Scan the entries below, and for each line that includes the word "modelled", make a copy.

━━━

(** * DocuMind front end: session state and moderator dashboard

    A shallow embedding of

    - [src/contexts/AuthContext.tsx]: the [AuthProvider] component (its three
      pieces of React state, [getToken] and the [onAuthStateChanged]
      callback);
    - [ModeratorDashboard.tsx], in its two generations: the two-resource
      page of [src/pages/] (users, stats) and the four-resource page (users,
      sessions, documents, stats) that the sources carry next to
      [AuthContext.tsx].  Each has its own [loadDashboardData] and its own
      [getColorClasses].

    JavaScript values are modelled as follows.

    - A [number] is a finite rational, [NaN] or one of the two infinities;
      every finite double is a rational and [<] on finite doubles is [<] on
      the rationals they denote.
    - A string is a [string]; [===] and [Array.prototype.includes] on
      strings compare code unit by code unit, which is [String.eqb].
    - A promise is modelled by how it settles ([Settled]).
    - An [async] function body is a computation in the monad [Async]: it
      completes normally, by [throw] or by [return], and logs, in program
      order, the calls it makes to the outside: state setters, [navigate],
      [fetch], [console.error]. *)

From Stdlib Require Import String Ascii List Bool ZArith QArith Lia.
From Stdlib Require Import DecimalString.
Import ListNotations.

Local Close Scope Q_scope.
Local Open Scope string_scope.
Local Open Scope list_scope.

(* ================================================================== *)
(** * JavaScript values *)
(* ================================================================== *)

(** The type [number]. *)
Inductive number : Type :=
| Finite (q : Q)
| NaN
| PosInfinity
| NegInfinity.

━━━

# [Response to the task]
    JavaScript values are modelled as follows.
    - A promise is modelled by how it settles ([Settled]).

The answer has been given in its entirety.